New York Times reporter Adam Ellick agreed. He wrote from Vilnius, Lithuanina in 2007, “The signs of Russia’s resurgent influence are everywhere in Lithuania, Estonia and Latvia: in Kremlin-financed media; in the financing of local politicians and economic development; in a growing assertiveness, encouraged by Moscow, among the third of the Baltic population of Russian heritage; in the Kremlin’s manipulation of its energy supplies as a bludgeon [emphasis added].”

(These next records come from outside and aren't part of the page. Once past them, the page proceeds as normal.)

(** * when-ts: the rule engine [StateMachine] and its [HistoryManager]

    A shallow embedding of the two classes of [src/stateMachine.ts].

    - JavaScript objects live in an explicit object store, so that two
      references to one object stay aliased: the committed records, the
      pending state, the initial state, the exit state and the objects
      that actions return are references into that store.
    - A number is an integer, [Infinity], [-Infinity] or [NaN].
    - Conditions, actions and priority functions are functions of the
      state they are given and of the machine; they return their result
      and the machine as they leave it, so that they can call [exit],
      [rewind] and the like.
    - The program map is the list of its entries in insertion order; the
      registration of the entries by decorators and [recombine] are not
      modelled.
    - [run] may loop for ever; its model takes a bound on the number of
      iterations. *)

From Stdlib Require Import ZArith Lia Sorted Permutation.
From stdpp Require Import base list gmap strings.

Local Open Scope Z_scope.

(** ** Host-language primitives *)

Module Num.

(** A JavaScript number, as far as the engine uses it: the integers and
    the three special values.  Fractions are left out: a statement about
    a limit, a rewind count or a priority is a statement about an
    integer, an infinity or NaN, and where the code treats a fraction
    otherwise (the count of [splice] is truncated) the statement says
    that it is about integers. *)
Inductive t := Fin (z : Z) | PosInf | NegInf | NaN.

Definition isFinite (n : t) : bool :=
  match n with Fin _ => true | _ => false end.

(** [a < b]; a comparison with NaN is false. *)
Definition ltb (a b : t) : bool :=
  match a, b with
  | NaN, _ | _, NaN => false
  | Fin x, Fin y => x <? y
  | NegInf, NegInf => false
  | NegInf, _ => true
  | _, NegInf => false
  | PosInf, _ => false
  | Fin _, PosInf => true
  end.

(** [a <= b]. *)
Definition leb (a b : t) : bool :=
  match a, b with
  | NaN, _ | _, NaN => false
  | Fin x, Fin y => x <=? y
  | NegInf, _ => true
  | _, NegInf => false
  | _, PosInf => true
  | PosInf, Fin _ => false
  end.

(** [a - b]. *)
Definition sub (a b : t) : t :=
  match a, b with
  | NaN, _ | _, NaN => NaN
  | Fin x, Fin y => Fin (x - y)
  | Fin _, PosInf => NegInf
  | Fin _, NegInf => PosInf
  | PosInf, PosInf => NaN
  | PosInf, _ => PosInf
  | NegInf, NegInf => NaN
  | NegInf, _ => NegInf
  end.

(** Truthiness of a number: [0] and [NaN] are falsy. *)
Definition truthy (n : t) : bool :=
  match n with Fin 0 | NaN => false | _ => true end.

(** [n || 0]. *)
Definition or_zero (n : t) : t := if truthy n then n else Fin 0.

(** ToIntegerOrInfinity of the language standard. *)
Definition toIntegerOrInfinity (n : t) : t :=
  match n with NaN => Fin 0 | _ => n end.

(** The integer held by a finite number. *)
Definition to_Z (n : t) : Z :=
  match n with Fin z => z | _ => 0 end.

Definition of_nat (n : nat) : t := Fin (Z.of_nat n).

(** [Math.min(a, b)]. *)
Definition min (a b : t) : t :=
  match a, b with
  | NaN, _ | _, NaN => NaN
  | _, _ => if ltb b a then b else a
  end.

End Num.

Module Array.

Section Splice.
Context {A : Type}.

(** Where [splice] starts, for an array of length [len]. *)
Definition actualStart (start : Num.t) (len : Z) : Z :=
  match Num.toIntegerOrInfinity start with
  | Num.NegInf => 0
  | Num.PosInf => len
  | Num.Fin r => if r <? 0 then Z.max (len + r) 0 else Z.min r len
  | Num.NaN => 0
  end.

(** How many elements [splice] removes. *)
Definition actualDeleteCount (deleteCount : Num.t) (len from : Z) : Z :=
  match Num.toIntegerOrInfinity deleteCount with
  | Num.NegInf => 0
  | Num.PosInf => len - from
  | Num.Fin d => Z.min (Z.max d 0) (len - from)
  | Num.NaN => 0
  end.

(** [l.splice(start, deleteCount)]: the array that is left. *)
Definition splice (start deleteCount : Num.t) (l : list A) : list A :=
  let len := Z.of_nat (length l) in
  let from := actualStart start len in
  let count := actualDeleteCount deleteCount len from in
  take (Z.to_nat from) l ++ drop (Z.to_nat (from + count)) l.

End Splice.

Section Sort.
Context {A : Type} (comparefn : A → A → Num.t).

(** SortCompare: does [x] go strictly before [y]?  A comparator result
    of NaN counts as [+0]. *)
Definition before (x y : A) : bool := Num.ltb (comparefn x y) (Num.Fin 0).

(** [x] is put in front of the first element that does not go
    strictly before it. *)
Fixpoint insert (x : A) (l : list A) : list A :=
  match l with
  | [] => [x]
  | y :: l' => if before y x then y :: insert x l' else x :: l
  end.

(** [l.sort(comparefn)], which the language standard requires to be
    stable (since ECMAScript 2019; the program itself adds no index to
    break ties). *)
Definition sort (l : list A) : list A := foldr insert [] l.

End Sort.

End Array.

(** ** Values, objects and the object store *)

(** Modelled from the spec: the type [MachineState] of [./index] is not
    among the sources.  A state is a mapping from field names to values;
    the values are the primitive ones. *)
Inductive Value :=
| VUndefined
| VNumber (z : Z)
| VBoolean (b : bool)
| VString (s : string).

(** An object without prototype: its own properties. *)
Abbreviation Obj := (gmap string Value).

(** A reference to an object of the store. *)
Abbreviation loc := nat (only parsing).

(** [Object.assign(target, ...sources)]: later sources win. *)
Definition Object_assign (target : Obj) (sources : list Obj) : Obj :=
  foldl (fun t s => s ∪ t) target sources.

(** Truthiness of a value that is an object or [undefined]. *)
Definition is_set (o : option loc) : bool :=
  match o with Some _ => true | None => false end.

(** Modelled from the spec: the type [InputMapping] of [./util] is not
    among the sources.  It is the input binding of the specification, with
    the three fields that the constructor and [_collectInputs] read: the
    key of the state, the property of the machine that is the source, and
    the optional transform. *)
Record InputMapping := {
  key : string;
  propertyKey : string;
  transform : option (Value → Value)
}.

(** ** The machine

    One record holds the fields of the [StateMachine] instance, the fields
    of its [HistoryManager] and the object store they point into. *)

Record Machine := {
  heap : list Obj;
  (* StateMachine *)
  _exitState : option loc;
  properties : string → Value;
  (* HistoryManager *)
  _initialState : loc;
  _inputs : list InputMapping;
  _maxHistory : Num.t;
  _inputKeys : list string;
  _records : list loc;
  _records_m1 : option loc;
  _tick : Z;
  _nextState : loc
}.

Definition set_heap (f : list Obj → list Obj) (m : Machine) : Machine :=
  {| heap := f (heap m); _exitState := _exitState m;
     properties := properties m; _initialState := _initialState m;
     _inputs := _inputs m; _maxHistory := _maxHistory m;
     _inputKeys := _inputKeys m; _records := _records m;
     _records_m1 := _records_m1 m; _tick := _tick m;
     _nextState := _nextState m |}.

Definition set_exitState (e : option loc) (m : Machine) : Machine :=
  {| heap := heap m; _exitState := e;
     properties := properties m; _initialState := _initialState m;
     _inputs := _inputs m; _maxHistory := _maxHistory m;
     _inputKeys := _inputKeys m; _records := _records m;
     _records_m1 := _records_m1 m; _tick := _tick m;
     _nextState := _nextState m |}.

Definition set_maxHistory (n : Num.t) (m : Machine) : Machine :=
  {| heap := heap m; _exitState := _exitState m;
     properties := properties m; _initialState := _initialState m;
     _inputs := _inputs m; _maxHistory := n;
     _inputKeys := _inputKeys m; _records := _records m;
     _records_m1 := _records_m1 m; _tick := _tick m;
     _nextState := _nextState m |}.
Definition set_arm_state_machine (v : ArmStateMachine) (c : Commander) : Commander :=
  {| _vehicle_status := _vehicle_status c; _actuator_armed := _actuator_armed
     c; _vehicle_control_mode := _vehicle_control_mode c;
     _vehicle_land_detected := _vehicle_land_detected c; _vehicle_status_flags
     := _vehicle_status_flags c; _commander_state := _commander_state c;
     _geofence_result := _geofence_result c; _mission_result := _mission_result
     c; _arm_state_machine := v; _health_and_arming_checks :=
     _health_and_arming_checks c; _home_position := _home_position c;
     _worker_thread := _worker_thread c; _safety := _safety c;
     _lockdown_triggered := _lockdown_triggered c;
     _flight_termination_triggered := _flight_termination_triggered c;
     _status_changed := _status_changed c; _is_throttle_above_center :=
     _is_throttle_above_center c; _is_throttle_low := _is_throttle_low c;
     _was_armed := _was_armed c; _have_taken_off_since_arming :=
     _have_taken_off_since_arming c; _imbalanced_propeller_check_triggered :=
     _imbalanced_propeller_check_triggered c; _last_disarmed_timestamp :=
     _last_disarmed_timestamp c; _boot_timestamp := _boot_timestamp c;
     _high_latency_datalink_heartbeat := _high_latency_datalink_heartbeat c;
     _param_com_home_en := _param_com_home_en c; _param_com_force_safety :=
     _param_com_force_safety c; _param_com_mot_test_en :=
     _param_com_mot_test_en c; _param_flight_uuid := _param_flight_uuid c;
     _failsafe_params := _failsafe_params c |}.

Definition set_health_and_arming_checks (v : HealthAndArmingChecks) (c : Commander) : Commander :=
  {| _vehicle_status := _vehicle_status c; _actuator_armed := _actuator_armed
     c; _vehicle_control_mode := _vehicle_control_mode c;
     _vehicle_land_detected := _vehicle_land_detected c; _vehicle_status_flags
     := _vehicle_status_flags c; _commander_state := _commander_state c;
     _geofence_result := _geofence_result c; _mission_result := _mission_result
     c; _arm_state_machine := _arm_state_machine c; _health_and_arming_checks
     := v; _home_position := _home_position c; _worker_thread := _worker_thread
     c; _safety := _safety c; _lockdown_triggered := _lockdown_triggered c;
     _flight_termination_triggered := _flight_termination_triggered c;
     _status_changed := _status_changed c; _is_throttle_above_center :=
     _is_throttle_above_center c; _is_throttle_low := _is_throttle_low c;
     _was_armed := _was_armed c; _have_taken_off_since_arming :=
     _have_taken_off_since_arming c; _imbalanced_propeller_check_triggered :=
     _imbalanced_propeller_check_triggered c; _last_disarmed_timestamp :=
     _last_disarmed_timestamp c; _boot_timestamp := _boot_timestamp c;
     _high_latency_datalink_heartbeat := _high_latency_datalink_heartbeat c;
     _param_com_home_en := _param_com_home_en c; _param_com_force_safety :=
     _param_com_force_safety c; _param_com_mot_test_en :=
     _param_com_mot_test_en c; _param_flight_uuid := _param_flight_uuid c;
     _failsafe_params := _failsafe_params c |}.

This belligerent manipulation of gas supplies is road-blocked by Ukraine. Russia’s Bratsvo (Brotherhood) pipeline travels expansively through Ukraine en route to Germany and Austria, and from there to Italy. This pipeline carries 80 percent of all Russian gas exports to Europe, according to The Ukraine Oil & Gas Report. Therefore, Russian demands for higher prices meet demands for higher transit fees, and gas shutoffs to Ukraine meet outrage from Germany, Austria, and Italy. Unlike some of its neighbors like Moldova and Armenia, Ukraine has kept control of its domestic gas structures, meaning this resistance to Russian influence has persisted. To circumvent this resistance, Russia has pursued attempts at constructing a pipeline through the Black Sea and expanding pipelines across the Baltic.
Whereas Ukraine typically stands opposed to Russian influence, Belarus has remained a close ally since the fall of the Soviet Union in 1991. Nonetheless, Russian foreign policy there is hardly distinguishable from their policy elsewhere in the region. As recently as 2010, Russia, Belarus, and Kazakhstan formed a customs union. Though Belarus predicted reduced tariffs and subsidized oil prices, they in fact received increased prices and higher tariffs. The price hikes were so costly that Belarus chose to import oil from Venezuela rather than pay for the Russian oil that flows through their own borders on its way to Western Europe, according to the Stratfor Analysis.
Fast-forward to the current turmoil in Ukraine, and it is clear that Russia sees its sphere of influence far beyond its current borders. American and EU diplomats are scrambling to send aid to Ukraine and counter Russian influence—hardly the methodical and calculated approach of Russian foreign policy. Many are forecasting a more concentrated Russian effort when the Olympics in Sochi conclude, as noted by New York Times reporter Celestine Bohlen.
“What might be Russia’s options?” Bohlen asked. “Anders Aslund, a senior fellow at the Peterson Institute for International Economics in Washington, lists four: a trade war, a gas war, covert actions, and threat of military force … What is clear is that Russia will have a role in Ukraine, overt or covert, no matter what the West has to offer in terms of aid or advice.”
Russia has shown its familiar Cold War hand, using tools such as gas pipelines and trade policies to wield influence. In the face of this clear and consistent instigation, it is time that the United States and EU take seriously their roles in supporting Eastern Europe. Financially and politically (through aid, election monitoring, and more), Eastern Europe needs an alternative to Russian influence, lest Russia is allowed to become the imperial bear it once was.